One of the latest foreign investors is the Seirindo International Company of Japan, which opened a home appliance factory in 1981. With about 300 women assembling electronic parts, Seirindo at first had difficulty training the rural workers.

''In Japan, even children know what a soldering iron is. Sri Lankans do not know,'' says Seirindo manager I. Nemoto. Six Japanese managers spent half a year training the workers to ensure quality production. ''Compared with Hong Kong or Taiwan, the workers are better in Sri Lanka,'' he adds. ''The (workers) there talk too much on the job. Here the girls pick up the work very quickly and do not need prodding.''

''Thirty years ago, Japan copied America on how to industrialize,'' Mr. Menoto sayd. '' Now we show countries like Sri Lanka how to do it.''

Free-trade zones (sometimes called export processing zones) are spreading in Asia. Japan, Taiwan, Hong Kong, Singapore, and South Korea were in the lead. Now Malaysia, Indonesia, India, Sri Lanka, the Philippines and -- the latest, the People's Republic of China -- have jumped into the battle. Usually each new FTZ ''member'' lures foreign investors with offers of lower wages, more tax breaks, and better communications and transport facilities. Older FTZ members find their wages rising and thus turn to capital-intensive industries, such as electronics, where skills may be more vital than wages.

Following the success of zones in Far East nations, Sri Lanka may be leading the way for the poverty-stricken Asian subcontinent. Bangladesh recently launched an FTZ after consulting Sri Lanka. Pakistan likewise plans a zone. India's FTZ remains somewhat curtailed by government policy, and Sri Lanka has been able to lure two Indian companies to its zone.

Since 1977, when a new government under the United National Party threw off three decades of semi-socialism in favor of free enterprise, Sri Lanka's gross national product has jumped 5 to 8 percent a year. The FTZ was a welcome mat for overseas companies, and last year the level of investments outside the zone was greater than inside.

To compete in Asia, Sri Lanka offers generous incentives. The zone, run by the Greater Colombo Economic Commission (GCEC), gives a 10-year tax exemption, with further concessionary periods. There are no import or export duties, and no limits on equity holdings by foreigners. As in most zones, the enterprises must be strictly export-oriented with no domestic sales.

A second zone 15 miles east of Colombo is planned for 1985, and the GCEC is taking bids from private investors to develop the infrastructure -- a novel approach. The first zone suffers from slight transport delays and a power shortage caused by low water levels in hydroelectric power projects.

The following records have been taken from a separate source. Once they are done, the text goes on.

(** C6: once the N locks are held, the reads decide.  The failures are the
    read errors other than [os.ErrNotExist].  Without any, the call returns
    the closure, with [keys[i]] the key read from [files[i]], nil where
    the file does not exist (a later [SaveDataFile] with that nil key
    mints a fresh one, see [SaveDataFile_nil_key_is_fresh]), and the locks
    stay held.  With a failure the call returns no closure and an error
    made of the failures, after [UnlockMany(files)], which leaves none of
    the N lock files when the names are distinct and the lock files can be
    removed. *)
Theorem OpenManyForUpdate_reads (fuel : nat) (files : list string) (objects : list Obj)
    (sched : list nat) (w w1 : world) :
  length files = length objects →
  LockMany E fuel files w = Ret (None, w1) →
  let reads := read_all E C files objects w1 in
  let failures := omap read_failure (fst <$> reads) in
  (∀ err, err ∈ failures ↔
     ∃ i file obj, files !! i = Some file ∧ objects !! i = Some obj ∧
       (ReadDataFile E C file obj w1).1.2 = Some err ∧ is_ErrNotExist err = false)
  ∧ match failures with
    | [] =>
        ∃ keys,
          OpenManyForUpdate E C fuel files objects sched w
          = Ret ((Some (Update files keys false false), None), snd <$> reads, w1)
          ∧ length keys = length files
          ∧ (∀ f, f ∈ files → is_Some (fs w1 !! lock_path E f))
          ∧ ∀ i file obj, files !! i = Some file → objects !! i = Some obj →
              keys !! i = Some (ReadDataFile E C file obj w1).1.1
              ∧ (fs w1 !! data_path E file = None → keys !! i = Some None)
    | _ :: _ =>
        ∃ errorList,
          errorList ≡ₚ failures
          ∧ OpenManyForUpdate E C fuel files objects sched w
            = Ret ((None, Some (Errorf "s.ReadDataFile" errorList)), snd <$> reads,
                   (UnlockMany E files w1).2.2)
          ∧ (NoDup files →
             (∀ f, f ∈ files → fault E OpRemove (lock_path E f) = false) →
             ∀ f, f ∈ files → fs (UnlockMany E files w1).2.2 !! lock_path E f = None)
    end.
Proof.
  intros Hlen Hlock reads failures. split.
  { intros err. subst failures reads. rewrite read_all_values, list_elem_of_omap. split.
    - intros (v & Hv & Hfail). apply elem_of_lookup_imap_1 in Hv as (i & [file obj] & -> & Hi).
      apply lookup_zip_with_Some in Hi as (x & y & [= <- <-] & Hx & Hy).
      exists i, file, obj. unfold read_failure in Hfail. simpl in *.
      destruct (ReadDataFile E C file obj w1).1.2 as [e|]; [|done].
      destruct (is_ErrNotExist e) eqn:He; [done|]. injection Hfail as ->. done.
    - intros (i & file & obj & Hx & Hy & Herr & Hne).
      exists (ReadValue i (ReadDataFile E C file obj w1).1.1
                          (ReadDataFile E C file obj w1).1.2). split.
      + apply (elem_of_lookup_imap_2
                 (λ i fo, ReadValue i (ReadDataFile E C fo.1 fo.2 w1).1.1
                                      (ReadDataFile E C fo.1 fo.2 w1).1.2)
                 (zip files objects) (file, obj) i).
        apply lookup_zip_with_Some. eauto.
      + unfold read_failure. simpl. by rewrite Herr, Hne. }
  unfold OpenManyForUpdate. destruct (decide (length files ≠ length objects)); [done|].
  rewrite Hlock. fold reads.
  destruct (foldl_collect_read (arrival_order sched (fst <$> reads))
              ([], replicate (length files) None)) as [Herrs Hkeys].
  destruct (foldl collect_read _ _) as [errorList keys]. simpl in Herrs, Hkeys.
  assert (Hperm : errorList ≡ₚ failures).
  { rewrite Herrs. subst failures. by rewrite arrival_order_perm. }
  destruct failures as [|e0 failures0] eqn:Hfail.
  - apply Permutation_nil_r in Hperm as ->. exists keys.
    split; [done|]. split; [by rewrite Hkeys, keys_length, length_replicate|].
    split; [by eapply LockMany_ok|].
    intros i file obj Hx Hy.
    assert (Hkey : keys !! i = Some (ReadDataFile E C file obj w1).1.1).
    { rewrite Hkeys.
      apply (keys_lookup _ _ i (ReadValue i (ReadDataFile E C file obj w1).1.1
                                            (ReadDataFile E C file obj w1).1.2)).
      - rewrite arrival_order_perm. subst reads. rewrite read_all_values.
        apply (elem_of_lookup_imap_2
                 (λ i fo, ReadValue i (ReadDataFile E C fo.1 fo.2 w1).1.1
                                      (ReadDataFile E C fo.1 fo.2 w1).1.2)
                 (zip files objects) (file, obj) i).
        apply lookup_zip_with_Some. eauto.
      - done.
      - intros v'. rewrite arrival_order_perm. subst reads. rewrite read_all_values.
        intros (j & [file' obj'] & -> & Hj)%elem_of_lookup_imap_1. simpl. intros ->.
        apply lookup_zip_with_Some in Hj as (x & y & [= <- <-] & Hx' & Hy').
        congruence.
      - rewrite length_replicate. by eapply lookup_lt_Some. }
    split; [done|]. intros Habsent. by rewrite Hkey, ReadDataFile_not_found.
  - destruct errorList as [|e1 errorList].
    { symmetry in Hperm. by apply Permutation_nil_r in Hperm. }
    exists (e1 :: errorList). split; [done|]. split; [done|].
    intros Hnd Hrm f Hf.
    rewrite (UnlockMany_held E files w1 Hnd Hrm); [by apply unlocked_fs_gone|].
    by eapply LockMany_ok.
Qed.

End OpenFacts.

(** Opening [a] and [b] where [a] does not exist and the envelope of [b] is
    unreadable: the missing file is tolerated, the unreadable one is the
    error, no closure comes back and both locks are released. *)
Lemma OpenManyForUpdate_reads_witness :
  ∃ objs,
    OpenManyForUpdate Toy.env0 Toy.toy_codec 1 ["a"; "b"] [x00; x00] [] Toy.corrupt_b
    = Ret ((None, Some (Errorf "s.ReadDataFile" [ErrReadKey])), objs,
           (UnlockMany Toy.env0 ["a"; "b"] Toy.locked_corrupt_b).2.2)
    ∧ fs (UnlockMany Toy.env0 ["a"; "b"] Toy.locked_corrupt_b).2.2
        !! lock_path Toy.env0 "a" = None.
Proof.
  destruct (OpenManyForUpdate_reads Toy.env0 Toy.toy_codec 1 ["a"; "b"] [x00; x00] []
              Toy.corrupt_b Toy.locked_corrupt_b eq_refl) as [_ Hcase];
    [vm_compute; reflexivity|].
  assert (Hfail : omap read_failure
                    (fst <$> read_all Toy.env0 Toy.toy_codec ["a"; "b"] [x00; x00]
                               Toy.locked_corrupt_b) = [ErrReadKey])
    by (vm_compute; reflexivity).
  rewrite Hfail in Hcase. destruct Hcase as (errorList & Hperm & Hret & Hrel).
  apply Permutation_singleton_r in Hperm as ->.
  eexists. split; [exact Hret|].
  apply Hrel.
  - apply NoDup_cons; split; [by intros ?%list_elem_of_singleton|apply NoDup_singleton].
  - intros f _. reflexivity.
  - by left.
Defined.

(** ** The client: [Free] *)

Lemma stat_not_exist_iff (fn : string) (w : world) :
  stat_not_exist fn w = true ↔ fs w !! fn = None.
Proof. unfold stat_not_exist, os_Stat. destruct (fs w !! fn); simpl; split; done. Qed.

Section FreeFacts.
Context (E : env)
        (GlobFiles : list string → world → error + list ListItem)
        (HashString : string → string)
        (blobsDir : string).

Lemma freed_nil w : freed [] w w.
Proof.
  split; [constructor|]. split; [by intros p ?%elem_of_nil|].
  split; [done|]. split; [by rewrite app_nil_r|done].
Qed.

Lemma freed_cons p ps w w1 w' :
  os_Remove E p w = (None, w1) → freed ps w1 w' → freed (p :: ps) w w'.
Proof.
  intros [Hp ->]%os_Remove_ok (Hnd & Hin & Hout & Htr & Hso). simpl in *.
  assert (Hnin : p ∉ ps).
  { intros [Hsome _]%Hin. rewrite lookup_delete_eq in Hsome. by destruct Hsome. }
  split; [by constructor|]. split; [|split; [|split]].
  - intros q [->|Hq]%elem_of_cons.
    + split; [done|]. rewrite Hout by done. apply lookup_delete_eq.
    + destruct (Hin q Hq) as [Hsome Hnone]. split; [|done].
      destruct (decide (q = p)) as [->|Hne].
      * rewrite lookup_delete_eq in Hsome. by destruct Hsome.
      * by rewrite lookup_delete_ne in Hsome.
  - intros q [Hne Hq]%not_elem_of_cons. rewrite Hout by done.
    by rewrite lookup_delete_ne.
  - rewrite Htr. by rewrite <- app_assoc.
  - done.
Qed.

Although the zone hardly makes a scratch in Sri Lanka's unemployment, it serves as a catalyst for industrialization. The first wave of investors was mainly Hong Kong textilemakers seeking to get out from under US and European Community quotas. But now Sri Lanka hopes to attract shoe companies and more electronic firms.

Eight of about 90 textile products produced in Sri Lanka's FTZ now come under US quotas. The zone's shift to electronics has attracted two US companies, Motorola and the Harris Corporation.

Like more advanced Asian nations, Sri Lanka knows it faces social adjustments. The new life style for Sri Lankan women working in the zone stands out as they flock in and out of the factories, wearing blue jeans and other Western clothes. Only a handful wear the traditional saris seen on their mothers in the surrounding rice fields of this lush jungle island. Yet many of the women hand their paychecks over to their fathers, an indication of the tight family structure that still prevails here.

Also, more young rural women are turning to urban jobs. As a result of these changes, the GCEC has sponsored a study on the family.

The longer-term spinoff of the new factory work, says N. Wimalasena, deputy director of GCEC, is the training of managers and technical workers. But ''we have not come to that level yet,'' he adds.